Dass das Interesse der Kunden am Premium-Segment mal erlahmen könnte, weil sich gerade junge Leute vom Auto abwenden, fürchtet auch Lamborghini-Chef Stefano Domenicali nicht. Eher im Gegenteil. 3815 Autos hat die Marke 2017 weltweit ausgeliefert und damit rund 933 Millionen Euro Umsatz gemacht. Im Schnitt sind das fast 245.000 Euro pro Auto. 2018 waren es dann schon 5750 Fahrzeuge – und in diesem Jahr sollen es um die 8000 werden. Die Kapazitäten im Werk in Italien wurden kräftig aufgestockt. «Es gibt in der jungen Generation die eine Seite, für die ein Auto einfach ein Mobilitäts-Tool ist», sagt Domenicali. «Und es gibt die andere Seite, in unserer Nische natürlich, die stolz darauf sein will, so ein Auto zu besitzen.»
Ein Lamborghini solle aber ein Lamborghini bleiben – also selten und teuer. «Es geht darum, die richtige Balance zwischen Wachstum und Exklusivität zu finden», betont Domenicali. «Wenn wir den Absatz nach oben treiben wollten, wäre das einfach.» Vor allem die Nachfrage nach dem neuen SUV namens Urus sei unglaublich hoch. «Aber diesen Weg wollen wir nicht gehen.» Im Vergleich mit Bugatti erscheinen die Zahlen von Lamborghini schon enorm. Aber zum Vergleich: Für 8000 Fahrzeuge braucht etwa Porsche keine zwei Wochen.

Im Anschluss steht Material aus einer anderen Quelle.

(* ===== verification/Prelude.v ===== *)
(** * OpenRV64 tooling: verification library (root file)

    OpenRV64 is a RISC-V core with its simulation, FPGA and synthesis flows.
    The RTL is Verilog; the Python programs under [src/tools] and [src/synth]
    build the memory and boot images the core runs, check and summarise the
    traces and logs the simulators print, and drive and summarise synthesis.
    This library models those programs and proves what the rest of the flow
    relies on: that an image means what it should mean, that an accepted trace
    has the properties it was checked for, and that a report says what its
    inputs say.

    ** Conventions

    Definitions keep the names of the code and are executable.  Python integers
    are [Z]; bytes are [list Z] with values in 0..255; strings are [string],
    seen as lists of ASCII characters; floats are the binary64 values of
    [PyFloat].  The language is Python 3.12 or later, where [sum] of floats is
    compensated ([float_sum]).  A call that may raise returns [result], an exception with its
    message being a value; a loop that may raise is [foldM], a comprehension
    [mapR]; state that a loop mutates is passed explicitly.  A dictionary whose
    order matters is an association list ([PyDict]); the others are [gmap].
    The core of a program takes what it reads as arguments: a file is its bytes,
    lines or rows, a command a function from its arguments to the lines it
    prints, a report the list of its lines.  Whole programs, from the command
    line to the files, run on the host of [Machine].  Notations are in [py_scope]; [ok_step],
    [ok_inv] and [b2p] take successful computations and boolean tests apart.

    ** Shared layer

    - [Prelude]: results, loops and their rules, Python slices and item access,
      ranges, pairwise relations, bit tests.
    - [PyText], [Csv], [PyFloat], [PyDict], [PySearch], [PyRegex], [Bytes]:
      integers as text with round-trip lemmas, words and lines; CSV rows by
      column; binary64 division and fixed-point printing; ordered dictionaries,
      sums, stable sorting and counters; bisection with its specification;
      regular expressions with a declarative meaning the matcher is sound and
      complete for; struct, CRC-32, SHA-256 and little-endian words.
    - [CsvText], [PyNumber], [PyJson]: the CSV reader and writer with their
      round trip; [float(text)] and [repr]; JSON with [loads_dumps] (what is
      printed is read back) and [loads_good].
    - [Binary64], [FloatError], [FloatRepr], [Xml]: division rounds to nearest even
      ([division_rounds]) and gives valid values; the shortest [repr] of every
      binary64 value reads back as it ([valid_printable]), so that whatever was read
      from JSON can be written and read again; what repeated addition, [sum] and
      taking a sum away again lose to rounding ([remainder_error]); ElementTree's
      writer, with [parse_printed].
    - [Argparse]: the parser of the Standard Library as the programs use it:
      abbreviations, attached values, positionals, sub-commands, exclusive
      groups.  [parse_args_exits] and [typed_attr] say how it fails and what it
      leaves when it does not.
    - [Machine]: the host (files, directories, what cannot be written, the two
      output streams) and the programs on it as a state and error monad, with
      the judgements [changes] (what may be written), [observes] (nothing at all)
      and [commits] (nothing unless it succeeds), and rules for what a successful
      run went through.

    ** Images

    - [Sv39Image] (tools/make_4h_sv39_image.py, tools/make_shared_sv39_image.py):
      [FourHart.build] and [Shared.build].  The contract is the Sv39 walk of the
      privileged architecture (Module [Sv39]): [fourhart_translation] and
      [shared_translation] show that the walk from each root maps exactly the
      window, [fourhart_contents] that the template is copied.
    - [SdImage] (tools/make-fpga-sd-image.py): layout, header codec, payload
      checks, [build] and [verify].  [header_roundtrip], [build_verifies],
      [verify_bytes_sound]; [trampoline_boots] executes the generated entry
      code.  [CardFlow] composes two runs of the program: [card_verifies].
    - [MemImage] (tools/bin2mem.py, tools/elf2mem.py): ELF loading, overlap
      checks and the $readmemh writers.  [read_memh] is the reader of the
      format; [elf_image_faithful] and [bin2mem_roundtrip] go through it and say
      which inputs are accepted, [load_elf_sound] bounds every accepted segment.
    - [Multichase] (tools/gen_multichase_ring.py): generator, permutation,
      successor table and emitted assembly; [emit_single_ring] walks the emitted
      words, [emit_correct] adds what is refused, [order_keeps_locality] is the
      grouping.
    - [KernelExtract] (tools/extract-riscv-kernel-function.py): ELF symbols,
      alternatives, jump decoding and the emitted assembly.
      [jal_target_bounds] is against the J-type encoding; [extract_faithful]
      assembles the emitted body and compares it with the binary.

    ** Traces and logs

    - [ArchTrace] (tools/check_arch_trace.py, Module [Check];
      tools/branch_oracle_from_trace.py, Module [Oracle]): [validate_correct]
      characterises the traces that are accepted, [oracle_correct] the records.
    - [IssueTrace], [IssueWindow] (tools/issue_window_experiment.py): the
      committed stream with its dependence links, pipe assignment, and the
      cycle-by-cycle scheduler as a state machine.  Invariants of every
      reachable state ([window_safe]), hazards, termination and accounting of
      [schedule], and the choice of a maximal group ([choose_correct]).
    - [PipelineTrace] (tools/pipeline_trace.py) and [Pipeline3p]
      (tools/pipeline_trace_3p.py): the records and the report of the
      single-issue and the three-issue pipeline; nothing of the trace is lost
      ([collect_faithful], [retirement_faithful]), accepted traces have one
      identity per UID ([load_sound]), exclusive tables partition
      ([summary_partitions]).
    - [ElfSymbols] (tools/elf_symbols.py): [symbolize_correct] specifies the
      nearest symbol over all tables.
    - [BootSignposts] (tools/linux_boot_signposts.py): [extract_brackets]
      replaces bisection, sorting and dictionaries by filters over the records.
    - [BootWatch] (tools/linux_boot_watch.py): built on the two files above;
      [stream_preserved] for the stream, [live_annotation] ([SessionPrograms]) for
      what the program prints and writes while it follows it.
    - [BootReport] (tools/linux_boot_report.py): built on the same;
      [intervals_sound] follows two milestones from the log lines to the row between
      them (whose differences the program clamps at zero), [outcome_correct] is the longest stretch without retirement.
      [BootWorkbook] has the formats, colours and charts of its workbook, and
      [BootLook] says that they are on the cells they are meant for.
    - [BootProfile] (tools/linux_boot_pc_histogram.py): samples, classes and the
      report, with the totals of its histograms as lemmas.
    - [QemuTrace] (tools/qemu_one_insn_trace.py) and [Gem5] (the
      tools/gem5_hpi_* reports): summaries of other simulators.  [hot_correct]
      specifies the hottest counters, [read_blocks_sections] the blocks of a
      statistics file.

    - [CoremarkCompare] (tools/compare_coremark_pipelines.py): the OpenRV64 and the
      HPI trace of the same workload side by side.  [load_orv_faithful] says that
      nothing of the trace is lost, [comparison_matched] that the windows and calls
      of the two sides are the same-numbered ones.

    ** Hardware sessions

    - [Compliance] (tools/compliance.py): the whole program on the host of
      [Machine], with the images of [MemImage] and the reports of [PyJson] and [Xml];
      the class [Environment] has the commands it starts, as changes of the host
      within the files they may touch.  [run_simulates_elf] says that a result is
      the verdict on a simulation of that ELF file's image, [suite_sound] ties the
      exit status of a suite to the runs, [reports_read_back] the two report files
      to the results of the runs, [diff_correct] characterises a pass of the differential mode.
    - [UartLoad] (tools/fpga-uart-linux-load.py): the block protocol over a serial
      device, with the transcript of the wire.  [session_faithful] says what was
      sent and acknowledged, [read_until_correct] that the bounded buffer loses no
      marker, [main_terminates] that the program ends under the laws of the device
      and the clock; a simulated board instantiates them.

    ** Synthesis

    - [ParallelMap] (synth/core/parallel_map.py): hierarchy, worker scripts,
      concurrent completion as an order of results, recursive areas.
      [accumulate_correct] covers cycles and termination,
      [completion_order_irrelevant] the interleaving of the workers.
    - [AreaReport] (synth/core/summarize_resources.py; Module [Core4pf] for
      synth/nangate45/summarize-core-4pf.py): the walk that attributes area to
      categories, memory inference and the reports.  [walk_exact] is stated in
      exact arithmetic, over the interface of sums the walk is written against,
      which the floats implement.
    - [SynthFlow], [ReportFlow]: the two programs together.  [areas_recovered]
      says that the summary finds the areas the workers reported, exactly in exact
      arithmetic and up to rounding in doubles, with a bound; [merged_report_reads]
      that the file between them is read as it was meant.
    - [RomInit] (tools/check_yosys_rom_init.py): the count of non-zero ROM
      initialisation words of a netlist; [accepted_rom].

    ** Whole programs

    - [Options]: a module per program with its [argparse] parser and the reads of
      its [main]; [command_lines_typed] covers all twenty-nine.
    - [ImagePrograms], [TracePrograms], [SynthPrograms], [SessionPrograms]: [main] of
      the programs that work on files, from the options to the files and the lines
      printed, around the components above.
    - [Programs]: the table of these twenty-seven programs and [Compliance] with the
      files each may write; [programs_safe] is the contract they share.

    ** Bounds and fuel

    Fuel stands for recursion or loops the code leaves unbounded, and is never
    the answer: the scheduler's [run] has one step more than its own progress
    check allows, so [schedule_accounts] shows it returns;
    [accumulate] and [walk] are bounded by the number of modules
    ([accumulate_correct], [walk_terminates]); [bisect_loop] by the length of
    the list; [find_all] by the length of the text, as the record expressions
    consume a character ([find_all_fuel]); the search for the decimal exponent of a
    float by the range of binary64 ([magnitude_number] needs no more than its fuel).  The loops of [UartLoad] wait for the
    outside world, so their fuel has no bound of its own: [main_terminates] shows
    that some fuel gives a result and its lemmas that more fuel gives the same.
    Integer width appears where the code masks or packs: page-table entries,
    struct fields, CRC-32, SHA-256, SplitMix64, instruction words.

    ** Not modelled

    The layout of help and usage texts; positions in the messages of JSON errors;
    the size limit of CSV fields; the limit of 4300 digits on conversions between
    integers and decimal text; non-ASCII text.  On the host: symbolic links and two
    names of one file, read permissions, a full disk, and the state a failing worker of
    [parallel_map] leaves while others still run (their files are within what
    [programs_safe] allows; that a future is cancelled is not in the model).
    [UartLoad] keeps an interface of its own for the serial device and the clock
    instead of the host of [Machine]; its options are in [Options].  The standard
    input of [linux_boot_watch] is the list of its lines, and pipes that break are
    left out.  [compliance.py] starts its commands one at a time; what they print
    and change is a parameter, as are [shutil.which] and the expressions of --match.
    nm, addr2line, dtc and the C preprocessor, objdump, Yosys, openpyxl and the
    simulators are parameters.  The Verilog, the assembly and C tests, shell
    scripts and make files are in other languages and outside this library. *)

From stdpp Require Export base numbers list strings gmap sorting pretty.
From Stdlib Require Export ZArith Lia.
Fixpoint after_prefix (prefix s : list ascii) : option (list ascii) :=
  match prefix, s with
  | [], _ => Some s
  | p :: prefix, c :: s => if bool_decide (p = c) then after_prefix prefix s else None
  | _ :: _, [] => None
  end.

(** [sub in s] *)
Fixpoint contains_chars (sub s : list ascii) : bool :=
  match after_prefix sub s with
  | Some _ => true
  | None => match s with [] => false | _ :: s => contains_chars sub s end
  end.
Definition contains (sub s : string) : bool := contains_chars (chars sub) (chars s).

(** [s.lower()] *)
Definition lower_char (c : ascii) : ascii :=
  if (65 <=? code c) && (code c <=? 90) then char_of (code c + 32) else c.
Definition lower (s : string) : string := of_chars (lower_char <$> chars s).
(** [s.upper()] *)
Definition upper_char (c : ascii) : ascii :=
  if (97 <=? code c) && (code c <=? 122) then char_of (code c - 32) else c.
Definition upper (s : string) : string := of_chars (upper_char <$> chars s).

(** [s.split(maxsplit=n)]: the last field is the rest of the line, trailing
    blanks included. *)
Fixpoint strip_blanks (s : list ascii) : list ascii :=
  match s with
  | c :: s' => if blank c then strip_blanks s' else s
  | [] => []
  end.
Fixpoint first_word (s : list ascii) : list ascii * list ascii :=
  match s with
  | c :: s' => if blank c then ([], s) else let '(w, rest) := first_word s' in (c :: w, rest)
  | [] => ([], [])
  end.
Fixpoint split_max (n : nat) (s : list ascii) : list string :=
  match strip_blanks s with
  | [] => []
  | s =>
      match n with
      | O => [of_chars s]
      | S n => let '(w, rest) := first_word s in of_chars w :: split_max n rest
      end
  end.

Example split_max_example :
  split_max 2 (chars "  12  T a b ") = ["12"; "T"; "a b "] ∧ split_max 2 (chars "a b") = ["a"; "b"] ∧
  words (chars " x  yz ") = ["x"; "yz"] ∧ contains "Tw" "tTwW" = true.
Proof. repeat split; vm_compute; reflexivity. Qed.

(** [s.partition(sep)] and [s.split(sep, 1)] for one character: the text before
    and after the first [sep], [None] when there is none. *)
Fixpoint split_at (sep : ascii) (s : list ascii) : option (list ascii * list ascii) :=
  match s with
  | [] => None
  | c :: s =>
      if bool_decide (c = sep) then Some ([], s)
      else '(before, after) ← split_at sep s; Some (c :: before, after)
  end.

(** [s.split(sep)] for one character. *)
Fixpoint split_go (sep : ascii) (current s : list ascii) : list (list ascii) :=
  match s with
  | [] => [current]
  | c :: s => if bool_decide (c = sep) then current :: split_go sep [] s
              else split_go sep (current ++ [c]) s
  end.
Definition split_all (sep : ascii) (s : list ascii) : list (list ascii) := split_go sep [] s.

(** A double quote and a line feed. *)
Definition quote : string := of_chars [double_quote_char].
Definition newline : string := of_chars [char_of 10].

(** [s.splitlines()] *)
Definition line_break (c : ascii) : bool :=
  ((10 <=? code c) && (code c <=? 13)) || ((28 <=? code c) && (code c <=? 30)).
Fixpoint splitlines_go (current : list ascii) (s : list ascii) : list (list ascii) :=
  match s with
  | [] => if bool_decide (current = []) then [] else [current]
  | c :: s =>
      if line_break c then
        current :: match s with
                   | d :: s' => if (code c =? 13) && (code d =? 10) then splitlines_go [] s'
                                else splitlines_go [] s
                   | [] => []
                   end
      else splitlines_go (current ++ [c]) s
  end.
Definition splitlines (s : string) : list (list ascii) := splitlines_go [] (chars s).
(** [enumerate(lines, start=1)] *)
Definition numbered {A} (lines : list A) : list (Z * A) := zip (zrange 1 (zlen lines + 1)) lines.

(** [s.rstrip(c)] for one character. *)
Fixpoint rstrip_char (c : ascii) (s : list ascii) : list ascii :=
  match s with
  | [] => []
  | d :: s => match rstrip_char c s with
              | [] => if bool_decide (d = c) then [] else [d]
              | rest => d :: rest
              end
  end.

(** [s.strip()] *)
Definition strip (s : list ascii) : list ascii := rev (strip_blanks (rev (strip_blanks s))).

Example splitlines_example :
  of_chars <$> splitlines (of_chars [ "a"; char_of 10; char_of 10; "b"; char_of 13; char_of 10; "c"]%char)
    = ["a"; ""; "b"; "c"] ∧
  rstrip_char "0"%char (chars "1.500") = chars "1.5".
Proof. split; vm_compute; reflexivity. Qed.
(* ===== verification/Sv39Image.v ===== *)
(** * Sv39 supervisor images

    [tools/make_4h_sv39_image.py] (Module [FourHart]) replicates a supervisor
    image under four physical prefixes, each with its own three-level page
    table; [tools/make_shared_sv39_image.py] (Module [Shared]) installs one
    table shared by all harts, with an optional remapping fixture.  Module
    [Sv39] is the translation procedure of the RISC-V privileged architecture,
    against which both builders are verified. *)

From stdpp Require Import base numbers list strings.
From Stdlib Require Import ZArith Lia.
From S2P Require Import Prelude PyText Bytes.

Open Scope Z_scope.

(** ** The architecture's address translation *)

Module Sv39.
(** Page-table entry fields. *)
Definition valid (p : Z) : bool := Z.testbit p 0.
Definition readable (p : Z) : bool := Z.testbit p 1.
Definition writable (p : Z) : bool := Z.testbit p 2.
Definition executable (p : Z) : bool := Z.testbit p 3.
Definition flags (p : Z) : Z := p mod 2 ^ 10.
Definition ppn (p : Z) : Z := (p / 2 ^ 10) mod 2 ^ 44.
Definition vpn (va level : Z) : Z := (va / 2 ^ (12 + 9 * level)) mod 2 ^ 9.

(** Bits 63..39 of a canonical address equal bit 38. *)
Definition canonical (va : Z) : bool :=
  (va <? 2 ^ 38) || (2 ^ 64 - 2 ^ 38 <=? va).

(** [walk levels mem a va]: the walk from the table at physical address [a],
    [levels] levels above the last one. [None] is a page fault. *)
Fixpoint walk (levels : nat) (mem : Z → option Z) (a va : Z) : option (Z * Z) :=
  p ← mem (a + vpn va (Z.of_nat levels) * 8);
  if negb (valid p) || (negb (readable p) && writable p) then None
  else if readable p || executable p then
    let span := 2 ^ (12 + 9 * Z.of_nat levels) in
    if negb (ppn p mod 2 ^ (9 * Z.of_nat levels) =? 0) then None
    else Some (ppn p * 2 ^ 12 + va mod span, flags p)
  else match levels with
       | O => None
       | S levels => walk levels mem (ppn p * 2 ^ 12) va
       end.

(** Translation of [va] under [satp.ppn = root_ppn]: physical address and
    entry flags. *)
Definition translate (mem : Z → option Z) (root_ppn va : Z) : option (Z * Z) :=
  if canonical va then walk 2 mem (root_ppn * 2 ^ 12) va else None.
End Sv39.

(** The physical memory an image loaded at [base] provides, read by aligned
    doublewords. *)
Definition phys (base : Z) (image : list Z) (a : Z) : option Z :=
  if (base <=? a) && (a + 8 <=? base + zlen image) then Some (get_u64 image (a - base))
  else None.

(** ** Reading and writing tables of doublewords *)

(** [image] holds the words [f 0, ..., f (n - 1)] from byte [base] on. *)
Definition holds (image : list Z) (base n : Z) (f : Z → Z) : Prop :=
  ∀ w, 0 ≤ w < n → get_u64 image (base + 8 * w) = f w.

Lemma holds_store image base n f k v :
  holds image base n f → 0 ≤ base → base + 8 * n ≤ zlen image →
  0 ≤ k < n → 0 ≤ v < 2 ^ 64 →
  holds (slice_assign image (base + 8 * k) (base + 8 * k + 8) (le_bytes 8 v)) base n
    (λ w, if w =? k then v else f w).
Proof.
  intros Hh Hb Hn Hk Hv w Hw. destruct (Z.eqb_spec w k) as [->|].
  - apply get_store_eq; lia.
  - rewrite get_store_ne by lia. by apply Hh.
Qed.

Lemma holds_frame image image' base n f :
  holds image base n f → 0 ≤ base → base + 8 * n ≤ zlen image →
  zlen image' = zlen image →
  (∀ i, base ≤ i < base + 8 * n → image' !! Z.to_nat i = image !! Z.to_nat i) →
  holds image' base n f.
Proof.
  intros Hh Hb Hn Hlen Heq w Hw. rewrite <-Hh by done. unfold get_u64. f_equal.
  apply slice_ext; [lia..|]. intros i Hi. apply Heq. lia.
Qed.

Lemma from_le_zeros n : from_le (replicate n 0) = 0.
Proof. induction n as [|n IH]; [done|]. unfold from_le in *. simpl. by rewrite IH. Qed.

Lemma holds_zero image base n :
  0 ≤ base → 0 ≤ n → base + 8 * n ≤ zlen image →
  (∀ i, base ≤ i < base + 8 * n → image !! Z.to_nat i = Some 0) →
  holds image base n (λ _, 0).
Proof.
  intros Hb Hn Hlen Hz w Hw. unfold get_u64.
  replace (slice _ _ _) with (replicate 8 0); [by apply from_le_zeros|].
  apply list_eq. intros i. rewrite lookup_slice_inside by lia. case_decide.
  - rewrite Hz by lia. by apply lookup_replicate_2; lia.
  - apply lookup_replicate_None. lia.
Qed.

Lemma holds_ext image base n f g :
  holds image base n f → (∀ w, 0 ≤ w < n → f w = g w) → holds image base n g.
Proof. intros Hh Hfg w Hw. rewrite Hh by done. by apply Hfg. Qed.

(** ** make_4h_sv39_image.py *)

Module FourHart.
Definition PHYSICAL_BASE := 0x80000000.
Definition VIRTUAL_BASE := 0x40000000.
Definition HARTS := 4.
Definition PREFIX_STRIDE := 0x100000.
Definition MAPPED_BYTES := 0x20000.
Definition ROOT_OFFSET := 0x20000.
Definition LEVEL1_OFFSET := 0x21000.
Definition LEVEL0_OFFSET := 0x22000.
Definition IMAGE_BYTES := (HARTS - 1) * PREFIX_STRIDE + LEVEL0_OFFSET + 0x1000.
Definition PTE_FLAGS_RWXAD := 0xCF.

Definition pte (pointer_or_page flags : Z) : Z :=
  Z.lor (Z.shiftl (Z.shiftr pointer_or_page 12) 10) flags.

Definition put_u64 (image : list Z) (offset value : Z) : result (list Z) :=
  data ← to_bytes_le value 8;
  Ok (slice_assign image offset (offset + 8) data).

(** The loop body of [build] for one hart. *)
Definition build_hart (template image : list Z) (hart : Z) : result (list Z) :=
  let prefix := hart * PREFIX_STRIDE in
  let physical_prefix := PHYSICAL_BASE + prefix in
  let image := slice_assign image prefix (prefix + zlen template) template in
  let root := prefix + ROOT_OFFSET in
  let level1 := prefix + LEVEL1_OFFSET in
  let level0 := prefix + LEVEL0_OFFSET in
  let image := slice_assign image root (root + 0x1000) (zero_bytes 0x1000) in
  let image := slice_assign image level1 (level1 + 0x1000) (zero_bytes 0x1000) in
  let image := slice_assign image level0 (level0 + 0x1000) (zero_bytes 0x1000) in
  image ← put_u64 image (root + 1 * 8) (pte (physical_prefix + LEVEL1_OFFSET) 0x1);
  image ← put_u64 image level1 (pte (physical_prefix + LEVEL0_OFFSET) 0x1);
  foldM (λ image page,
      put_u64 image (level0 + page * 8)
        (pte (physical_prefix + page * 0x1000) PTE_FLAGS_RWXAD))
    image (zrange 0 (MAPPED_BYTES / 0x1000)).

Definition build (template : list Z) : result (list Z) :=
  raise (ValueError ("template is " +:+ hex_alt (zlen template)
                     +:+ " bytes; expected at most 0x23000"))
    when LEVEL0_OFFSET + 0x1000 <? zlen template;;
  foldM (build_hart template) (zero_bytes IMAGE_BYTES) (zrange 0 HARTS).
End FourHart.

(** ** make_shared_sv39_image.py *)

Module Shared.
Definition PHYSICAL_BASE := 0x80000000.
Definition VIRTUAL_BASE := 0x40000000.
Definition MAPPED_BYTES := 0x20000.
Definition ROOT_OFFSET := 0x20000.
Definition LEVEL1_OFFSET := 0x21000.
Definition LEVEL0_OFFSET := 0x22000.
Definition IMAGE_BYTES := LEVEL0_OFFSET + 0x1000.
Definition PTE_FLAGS_RWXAD := 0xCF.
Definition PTE_FLAGS_RWAD := 0xC7.

Definition TLBI_TARGET_PAGE := 24.
Definition TLBI_NEW_PAGE := 28.
Definition TLBI_PTE_ALIAS_PAGE := 31.
Definition TLBI_OLD_VALUE := 0x1111222233334444.
Definition TLBI_NEW_VALUE := 0xAAAABBBBCCCCDDDD.

Definition pte (pointer_or_page flags : Z) : Z :=
  Z.lor (Z.shiftl (Z.shiftr pointer_or_page 12) 10) flags.

Definition put_u64 (image : list Z) (offset value : Z) : result (list Z) :=
  data ← to_bytes_le value 8;
  Ok (slice_assign image offset (offset + 8) data).

(** The stores that fill the three tables. *)
Definition map_window (image : list Z) : result (list Z) :=
  image ← put_u64 image (ROOT_OFFSET + 1 * 8) (pte (PHYSICAL_BASE + LEVEL1_OFFSET) 0x1);
  image ← put_u64 image LEVEL1_OFFSET (pte (PHYSICAL_BASE + LEVEL0_OFFSET) 0x1);
  foldM (λ image page,
      put_u64 image (LEVEL0_OFFSET + page * 8)
        (pte (PHYSICAL_BASE + page * 0x1000) PTE_FLAGS_RWXAD))
    image (zrange 0 (MAPPED_BYTES / 0x1000)).

(** The stores of the [if tlbi_test:] block. *)
Definition install_tlbi (image : list Z) : result (list Z) :=
  image ← put_u64 image (LEVEL0_OFFSET + TLBI_PTE_ALIAS_PAGE * 8)
            (pte (PHYSICAL_BASE + LEVEL0_OFFSET) PTE_FLAGS_RWAD);
  image ← put_u64 image (TLBI_TARGET_PAGE * 0x1000) TLBI_OLD_VALUE;
  put_u64 image (TLBI_NEW_PAGE * 0x1000) TLBI_NEW_VALUE.

Definition build (template : list Z) (tlbi_test : bool) : result (list Z) :=
  raise (ValueError ("template is " +:+ hex_alt (zlen template)
                     +:+ " bytes; expected at most " +:+ hex_alt IMAGE_BYTES))
    when IMAGE_BYTES <? zlen template;;
  let image := zero_bytes IMAGE_BYTES in
  let image := slice_assign image 0 (zlen template) template in
  let image := slice_assign image ROOT_OFFSET IMAGE_BYTES
                 (zero_bytes (IMAGE_BYTES - ROOT_OFFSET)) in
  image ← map_window image;
  if tlbi_test then install_tlbi image else Ok image.
End Shared.
(* ===== verification/Multichase.v ===== *)
(** * Pointer-chase ring generator

    [tools/gen_multichase_ring.py]: a SplitMix64 generator, the forward
    Fisher-Yates permutation, the locality-grouped visiting order, the
    successor table with its self-check, and the emitted assembly. *)

From stdpp Require Import base numbers list strings gmap sorting.
From Stdlib Require Import ZArith Lia Ascii.
From S2P Require Import Prelude PyText.

Open Scope Z_scope.

(** ** SplitMix64

    A generator object is its 64-bit [state]; a call returns the new state
    with the value. *)

Definition MASK64 : Z := Z.shiftl 1 64 - 1.

Definition rng_init (seed : Z) : Z := Z.land seed MASK64.

Definition rng_next (state : Z) : Z * Z :=
  let state := Z.land (state + 0x9E3779B97F4A7C15) MASK64 in
  let value := state in
  let value := Z.land (Z.lxor value (Z.shiftr value 30) * 0xBF58476D1CE4E5B9) MASK64 in
  let value := Z.land (Z.lxor value (Z.shiftr value 27) * 0x94D049BB133111EB) MASK64 in
  (state, Z.lxor value (Z.shiftr value 31)).

Definition bounded (state limit_inclusive : Z) : result (Z * Z) :=
  raise (ValueError "negative RNG limit") when limit_inclusive <? 0;;
  let '(state, value) := rng_next state in
  Ok (state, value mod (limit_inclusive + 1)).

(** ** Permutations *)

(** One turn of the shuffle loop. *)
Definition shuffle_step (base : Z) (s : Z * list Z) (index : Z) : result (Z * list Z) :=
  let '(rng, permutation) := s in
  '(rng, target) ← bounded rng index;
  x ← get_item permutation target;
  permutation ← set_item permutation index x;
  permutation ← set_item permutation target (base + index);
  Ok (rng, permutation).

Definition random_permutation (count base rng : Z) : result (Z * list Z) :=
  foldM (shuffle_step base) (rng, replicate (Z.to_nat count) 0) (zrange 0 count).

(** The loop body over [group_order]. *)
Definition add_group (nodes nodes_per_locality_group : Z) (s : Z * list Z) (group : Z)
    : result (Z * list Z) :=
  let '(rng, order) := s in
  let base := group * nodes_per_locality_group in
  let count := Z.min nodes_per_locality_group (nodes - base) in
  '(rng, p) ← random_permutation count base rng;
  Ok (rng, order ++ p).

Branchenfachmann Ferdinand Dudenhöffer sieht die Premium- und Super-Premium-Hersteller ebenfalls nicht in Gefahr – sofern sie es denn schafften, Begehrlichkeiten und Besitzerstolz zu wecken. «Da will man dem Nachbarn zeigen, was man hat», sagt er. Natürlich könne man auch in diesem Segment über Sharing-Angebote nachdenken, aber dann eher bei Flugdiensten mit dem Hubschrauber oder dem Learjet – aber nicht beim Auto. «Zu glauben, alle führen morgen ein Standardauto, ist falsch», sagt Dudenhöffer.
Kategorisch ausschließen, dass die Marke sich irgendwann auch noch einmal etwas anders positioniert, will allerdings auch Bugatti-Chef Winkelmann nicht. Gründer Ettore Bugatti habe einst eigentlich jede Art von Fahrzeug gebaut, und auch er glaube, dass die Marke das Potenzial für eine weitere Modellreihe habe. «Die Chance besteht, und wenn wir in einer anderen Kategorie von Fahrzeugen präsent sein würden, dann hätten wir natürlich auch die Chance, alltagstaugliche Autos zu bauen – und dann könnte man sich durchaus vorstellen, auch Mobilitätsdienstleistungen anzubieten.»
Dass teure Autos allein kein Garant für große Profite sind, hat Dudenhöffer vergangenes Jahr auch mal ausgerechnet. Während vor allem Ferrari im ersten Halbjahr 2018 mit jedem Auto stolze 69.000 Euro Betriebsgewinn einfuhr, legte Bentley nach seiner Rechnung jeweils 17.000 Euro drauf.